▸ **Task goal**:
Nothing outside the stretch is wanted. Repeat exactly the lines of the listing below from the one that contains "Record table (K" through the one that contains "Definition post_ops (l", both ends included.

▸ **Material to process**:
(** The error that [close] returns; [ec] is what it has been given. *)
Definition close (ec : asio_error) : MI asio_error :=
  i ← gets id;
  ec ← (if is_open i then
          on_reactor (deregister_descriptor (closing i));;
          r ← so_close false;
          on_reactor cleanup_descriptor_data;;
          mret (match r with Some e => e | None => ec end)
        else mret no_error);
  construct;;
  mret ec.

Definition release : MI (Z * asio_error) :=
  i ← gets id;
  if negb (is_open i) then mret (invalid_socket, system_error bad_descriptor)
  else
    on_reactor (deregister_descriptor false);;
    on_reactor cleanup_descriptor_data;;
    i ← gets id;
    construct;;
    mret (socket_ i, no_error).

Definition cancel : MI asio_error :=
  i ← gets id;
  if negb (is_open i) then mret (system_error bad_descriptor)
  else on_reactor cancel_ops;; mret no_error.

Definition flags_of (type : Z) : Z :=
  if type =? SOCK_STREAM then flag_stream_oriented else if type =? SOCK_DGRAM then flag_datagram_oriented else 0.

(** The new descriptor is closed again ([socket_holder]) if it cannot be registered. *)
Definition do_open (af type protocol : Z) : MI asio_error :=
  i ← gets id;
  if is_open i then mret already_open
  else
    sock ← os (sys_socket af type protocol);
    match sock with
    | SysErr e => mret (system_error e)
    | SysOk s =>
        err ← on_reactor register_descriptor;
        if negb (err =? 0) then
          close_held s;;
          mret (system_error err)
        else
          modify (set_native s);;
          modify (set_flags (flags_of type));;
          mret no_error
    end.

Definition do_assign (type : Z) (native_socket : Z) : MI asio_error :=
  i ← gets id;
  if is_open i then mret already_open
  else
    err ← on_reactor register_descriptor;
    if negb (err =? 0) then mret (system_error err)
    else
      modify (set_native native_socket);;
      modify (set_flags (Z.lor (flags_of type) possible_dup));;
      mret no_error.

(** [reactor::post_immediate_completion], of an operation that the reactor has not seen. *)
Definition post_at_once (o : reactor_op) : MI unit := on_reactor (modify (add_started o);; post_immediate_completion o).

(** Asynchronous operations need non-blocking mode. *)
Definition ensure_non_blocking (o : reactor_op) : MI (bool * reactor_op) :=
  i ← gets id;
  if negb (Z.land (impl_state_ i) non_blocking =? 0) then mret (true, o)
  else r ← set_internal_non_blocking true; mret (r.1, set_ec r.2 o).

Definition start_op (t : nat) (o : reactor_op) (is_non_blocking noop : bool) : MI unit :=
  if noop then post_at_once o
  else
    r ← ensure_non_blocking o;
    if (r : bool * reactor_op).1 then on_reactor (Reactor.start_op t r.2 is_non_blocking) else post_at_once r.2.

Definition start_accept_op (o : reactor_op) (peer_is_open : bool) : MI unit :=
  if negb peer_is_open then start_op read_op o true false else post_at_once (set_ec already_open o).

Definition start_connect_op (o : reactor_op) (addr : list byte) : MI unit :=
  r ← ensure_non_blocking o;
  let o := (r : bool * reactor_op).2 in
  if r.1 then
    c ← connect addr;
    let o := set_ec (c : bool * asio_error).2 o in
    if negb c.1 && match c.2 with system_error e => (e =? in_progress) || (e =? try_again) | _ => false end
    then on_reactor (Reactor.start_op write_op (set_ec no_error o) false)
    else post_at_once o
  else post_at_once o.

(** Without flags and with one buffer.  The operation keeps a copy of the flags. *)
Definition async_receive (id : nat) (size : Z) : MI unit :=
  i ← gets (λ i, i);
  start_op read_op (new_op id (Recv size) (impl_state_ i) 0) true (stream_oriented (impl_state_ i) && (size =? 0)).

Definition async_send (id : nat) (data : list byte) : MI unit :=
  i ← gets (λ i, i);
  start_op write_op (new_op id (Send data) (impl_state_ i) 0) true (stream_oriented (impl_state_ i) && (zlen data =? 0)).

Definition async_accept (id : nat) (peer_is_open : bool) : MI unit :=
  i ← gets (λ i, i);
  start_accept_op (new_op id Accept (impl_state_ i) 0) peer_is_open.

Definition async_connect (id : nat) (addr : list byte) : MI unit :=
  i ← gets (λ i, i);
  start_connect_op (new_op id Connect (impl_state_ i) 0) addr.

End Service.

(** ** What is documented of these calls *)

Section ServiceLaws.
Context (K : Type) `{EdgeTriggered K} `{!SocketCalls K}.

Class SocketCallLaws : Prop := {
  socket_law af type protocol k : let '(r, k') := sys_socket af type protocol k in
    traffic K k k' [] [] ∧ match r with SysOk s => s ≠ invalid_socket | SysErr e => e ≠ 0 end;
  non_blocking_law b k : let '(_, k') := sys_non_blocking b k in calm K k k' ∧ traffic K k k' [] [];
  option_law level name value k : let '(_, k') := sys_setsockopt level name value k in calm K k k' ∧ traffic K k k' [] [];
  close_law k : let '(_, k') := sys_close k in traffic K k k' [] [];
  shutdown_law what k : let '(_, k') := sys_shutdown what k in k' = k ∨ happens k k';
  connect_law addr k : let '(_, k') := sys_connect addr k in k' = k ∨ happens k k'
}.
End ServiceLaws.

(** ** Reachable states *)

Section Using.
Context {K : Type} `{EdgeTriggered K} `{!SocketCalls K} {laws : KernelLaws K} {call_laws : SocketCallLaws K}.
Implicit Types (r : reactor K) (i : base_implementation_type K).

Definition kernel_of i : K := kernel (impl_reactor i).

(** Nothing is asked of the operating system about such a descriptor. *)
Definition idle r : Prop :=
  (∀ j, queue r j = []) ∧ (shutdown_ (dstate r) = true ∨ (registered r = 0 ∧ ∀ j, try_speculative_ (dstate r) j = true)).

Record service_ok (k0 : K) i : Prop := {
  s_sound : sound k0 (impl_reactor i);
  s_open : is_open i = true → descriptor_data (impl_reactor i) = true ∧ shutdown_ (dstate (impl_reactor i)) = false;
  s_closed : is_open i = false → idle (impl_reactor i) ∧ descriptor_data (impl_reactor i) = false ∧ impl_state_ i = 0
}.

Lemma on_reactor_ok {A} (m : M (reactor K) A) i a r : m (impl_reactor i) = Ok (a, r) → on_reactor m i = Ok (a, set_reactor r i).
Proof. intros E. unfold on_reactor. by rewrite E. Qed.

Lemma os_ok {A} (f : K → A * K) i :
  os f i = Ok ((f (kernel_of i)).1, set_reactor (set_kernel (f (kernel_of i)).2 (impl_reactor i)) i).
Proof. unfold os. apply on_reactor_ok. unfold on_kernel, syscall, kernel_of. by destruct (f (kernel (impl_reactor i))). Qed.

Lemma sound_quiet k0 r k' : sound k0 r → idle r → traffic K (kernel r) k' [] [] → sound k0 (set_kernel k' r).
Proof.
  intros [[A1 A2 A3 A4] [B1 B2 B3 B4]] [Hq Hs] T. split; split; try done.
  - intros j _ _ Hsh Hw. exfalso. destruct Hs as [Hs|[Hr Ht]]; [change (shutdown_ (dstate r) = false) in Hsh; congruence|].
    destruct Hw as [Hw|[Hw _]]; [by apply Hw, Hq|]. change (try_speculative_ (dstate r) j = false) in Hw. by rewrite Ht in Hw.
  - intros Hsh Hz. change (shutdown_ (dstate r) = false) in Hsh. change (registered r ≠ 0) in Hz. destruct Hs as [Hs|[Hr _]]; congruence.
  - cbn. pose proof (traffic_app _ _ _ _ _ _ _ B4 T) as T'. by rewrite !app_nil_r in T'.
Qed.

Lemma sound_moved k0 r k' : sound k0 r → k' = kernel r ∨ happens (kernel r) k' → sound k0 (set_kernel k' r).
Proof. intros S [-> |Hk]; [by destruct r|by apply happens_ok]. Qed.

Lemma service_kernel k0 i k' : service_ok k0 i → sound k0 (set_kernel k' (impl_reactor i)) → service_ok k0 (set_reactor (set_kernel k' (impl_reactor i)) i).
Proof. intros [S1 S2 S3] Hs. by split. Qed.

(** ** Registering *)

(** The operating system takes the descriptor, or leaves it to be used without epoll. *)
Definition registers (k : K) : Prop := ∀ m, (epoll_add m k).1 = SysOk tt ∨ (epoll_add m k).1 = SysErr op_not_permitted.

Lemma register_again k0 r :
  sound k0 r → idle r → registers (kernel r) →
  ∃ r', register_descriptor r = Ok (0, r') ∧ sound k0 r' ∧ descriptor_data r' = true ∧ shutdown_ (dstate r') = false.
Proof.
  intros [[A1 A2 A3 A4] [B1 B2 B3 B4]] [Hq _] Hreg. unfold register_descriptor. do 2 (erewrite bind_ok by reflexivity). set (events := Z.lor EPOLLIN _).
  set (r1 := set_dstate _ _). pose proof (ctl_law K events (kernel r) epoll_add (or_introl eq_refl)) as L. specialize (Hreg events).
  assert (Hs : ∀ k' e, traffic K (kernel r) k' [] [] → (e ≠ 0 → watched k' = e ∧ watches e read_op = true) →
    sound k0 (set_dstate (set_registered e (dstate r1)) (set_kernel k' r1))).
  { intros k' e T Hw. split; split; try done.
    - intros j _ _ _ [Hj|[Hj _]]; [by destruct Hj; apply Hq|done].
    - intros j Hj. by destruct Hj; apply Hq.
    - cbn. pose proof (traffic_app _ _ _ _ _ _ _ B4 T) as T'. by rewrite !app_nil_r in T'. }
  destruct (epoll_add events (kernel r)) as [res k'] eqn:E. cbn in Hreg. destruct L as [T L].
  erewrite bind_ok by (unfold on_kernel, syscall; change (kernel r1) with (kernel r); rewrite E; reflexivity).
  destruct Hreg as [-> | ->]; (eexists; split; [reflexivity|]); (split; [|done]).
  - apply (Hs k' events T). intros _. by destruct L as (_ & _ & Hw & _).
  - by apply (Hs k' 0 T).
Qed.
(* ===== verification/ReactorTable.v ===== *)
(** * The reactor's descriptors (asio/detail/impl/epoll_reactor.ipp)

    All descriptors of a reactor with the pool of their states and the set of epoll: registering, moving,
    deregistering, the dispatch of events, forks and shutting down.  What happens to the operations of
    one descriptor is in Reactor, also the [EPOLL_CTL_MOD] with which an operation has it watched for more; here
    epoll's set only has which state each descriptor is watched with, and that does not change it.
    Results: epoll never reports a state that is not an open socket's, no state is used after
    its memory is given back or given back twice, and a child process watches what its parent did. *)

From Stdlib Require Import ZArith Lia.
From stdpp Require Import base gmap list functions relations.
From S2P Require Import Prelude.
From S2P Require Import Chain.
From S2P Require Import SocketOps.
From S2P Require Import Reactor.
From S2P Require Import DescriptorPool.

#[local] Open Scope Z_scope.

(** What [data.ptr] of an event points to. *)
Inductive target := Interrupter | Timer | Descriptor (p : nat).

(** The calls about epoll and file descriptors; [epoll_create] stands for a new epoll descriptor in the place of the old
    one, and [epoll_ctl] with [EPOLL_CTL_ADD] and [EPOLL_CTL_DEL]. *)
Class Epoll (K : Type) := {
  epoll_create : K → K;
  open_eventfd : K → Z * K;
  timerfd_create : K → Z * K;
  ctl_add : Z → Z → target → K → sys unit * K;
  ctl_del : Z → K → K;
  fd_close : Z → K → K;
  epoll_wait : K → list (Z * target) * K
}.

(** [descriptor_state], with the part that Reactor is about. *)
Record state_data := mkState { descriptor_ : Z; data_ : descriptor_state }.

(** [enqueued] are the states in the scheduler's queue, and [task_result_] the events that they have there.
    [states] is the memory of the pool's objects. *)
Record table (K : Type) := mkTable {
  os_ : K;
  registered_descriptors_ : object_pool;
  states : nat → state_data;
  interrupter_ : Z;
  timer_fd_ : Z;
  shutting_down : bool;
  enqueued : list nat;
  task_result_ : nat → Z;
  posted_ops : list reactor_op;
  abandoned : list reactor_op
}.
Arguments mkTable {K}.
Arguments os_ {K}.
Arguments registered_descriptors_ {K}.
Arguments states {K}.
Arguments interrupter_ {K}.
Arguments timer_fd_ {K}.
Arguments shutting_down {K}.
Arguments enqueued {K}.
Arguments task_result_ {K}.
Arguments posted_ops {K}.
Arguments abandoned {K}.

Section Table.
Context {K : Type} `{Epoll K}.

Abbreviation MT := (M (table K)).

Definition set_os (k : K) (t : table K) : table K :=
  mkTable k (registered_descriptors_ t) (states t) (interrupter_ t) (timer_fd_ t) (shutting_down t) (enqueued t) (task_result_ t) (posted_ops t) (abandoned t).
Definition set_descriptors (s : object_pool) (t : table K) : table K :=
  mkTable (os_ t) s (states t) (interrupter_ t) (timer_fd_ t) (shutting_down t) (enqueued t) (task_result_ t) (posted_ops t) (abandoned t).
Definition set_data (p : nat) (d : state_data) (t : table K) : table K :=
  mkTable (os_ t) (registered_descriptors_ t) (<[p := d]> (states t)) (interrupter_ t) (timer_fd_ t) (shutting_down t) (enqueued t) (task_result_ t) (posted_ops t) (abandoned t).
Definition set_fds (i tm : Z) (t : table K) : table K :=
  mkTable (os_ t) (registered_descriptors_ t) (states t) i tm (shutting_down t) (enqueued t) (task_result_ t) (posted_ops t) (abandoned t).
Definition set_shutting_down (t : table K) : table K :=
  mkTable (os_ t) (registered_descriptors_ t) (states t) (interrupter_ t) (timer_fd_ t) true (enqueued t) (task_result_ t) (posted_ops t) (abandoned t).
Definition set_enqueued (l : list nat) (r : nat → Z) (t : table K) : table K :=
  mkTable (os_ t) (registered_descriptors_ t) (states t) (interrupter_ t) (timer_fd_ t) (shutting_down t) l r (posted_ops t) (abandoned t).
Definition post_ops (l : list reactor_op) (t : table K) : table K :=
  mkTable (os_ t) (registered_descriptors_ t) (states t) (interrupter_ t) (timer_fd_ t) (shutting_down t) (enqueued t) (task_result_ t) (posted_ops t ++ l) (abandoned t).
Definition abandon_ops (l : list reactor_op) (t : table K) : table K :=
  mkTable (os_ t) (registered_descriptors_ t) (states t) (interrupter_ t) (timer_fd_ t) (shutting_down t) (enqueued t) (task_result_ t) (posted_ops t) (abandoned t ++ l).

▸ **Response**:
Record table (K : Type) := mkTable {
  os_ : K;
  registered_descriptors_ : object_pool;
  states : nat → state_data;
  interrupter_ : Z;
  timer_fd_ : Z;
  shutting_down : bool;
  enqueued : list nat;
  task_result_ : nat → Z;
  posted_ops : list reactor_op;
  abandoned : list reactor_op
}.
Arguments mkTable {K}.
Arguments os_ {K}.
Arguments registered_descriptors_ {K}.
Arguments states {K}.
Arguments interrupter_ {K}.
Arguments timer_fd_ {K}.
Arguments shutting_down {K}.
Arguments enqueued {K}.
Arguments task_result_ {K}.
Arguments posted_ops {K}.
Arguments abandoned {K}.

Section Table.
Context {K : Type} `{Epoll K}.

Abbreviation MT := (M (table K)).

Definition set_os (k : K) (t : table K) : table K :=
  mkTable k (registered_descriptors_ t) (states t) (interrupter_ t) (timer_fd_ t) (shutting_down t) (enqueued t) (task_result_ t) (posted_ops t) (abandoned t).
Definition set_descriptors (s : object_pool) (t : table K) : table K :=
  mkTable (os_ t) s (states t) (interrupter_ t) (timer_fd_ t) (shutting_down t) (enqueued t) (task_result_ t) (posted_ops t) (abandoned t).
Definition set_data (p : nat) (d : state_data) (t : table K) : table K :=
  mkTable (os_ t) (registered_descriptors_ t) (<[p := d]> (states t)) (interrupter_ t) (timer_fd_ t) (shutting_down t) (enqueued t) (task_result_ t) (posted_ops t) (abandoned t).
Definition set_fds (i tm : Z) (t : table K) : table K :=
  mkTable (os_ t) (registered_descriptors_ t) (states t) i tm (shutting_down t) (enqueued t) (task_result_ t) (posted_ops t) (abandoned t).
Definition set_shutting_down (t : table K) : table K :=
  mkTable (os_ t) (registered_descriptors_ t) (states t) (interrupter_ t) (timer_fd_ t) true (enqueued t) (task_result_ t) (posted_ops t) (abandoned t).
Definition set_enqueued (l : list nat) (r : nat → Z) (t : table K) : table K :=
  mkTable (os_ t) (registered_descriptors_ t) (states t) (interrupter_ t) (timer_fd_ t) (shutting_down t) l r (posted_ops t) (abandoned t).
Definition post_ops (l : list reactor_op) (t : table K) : table K :=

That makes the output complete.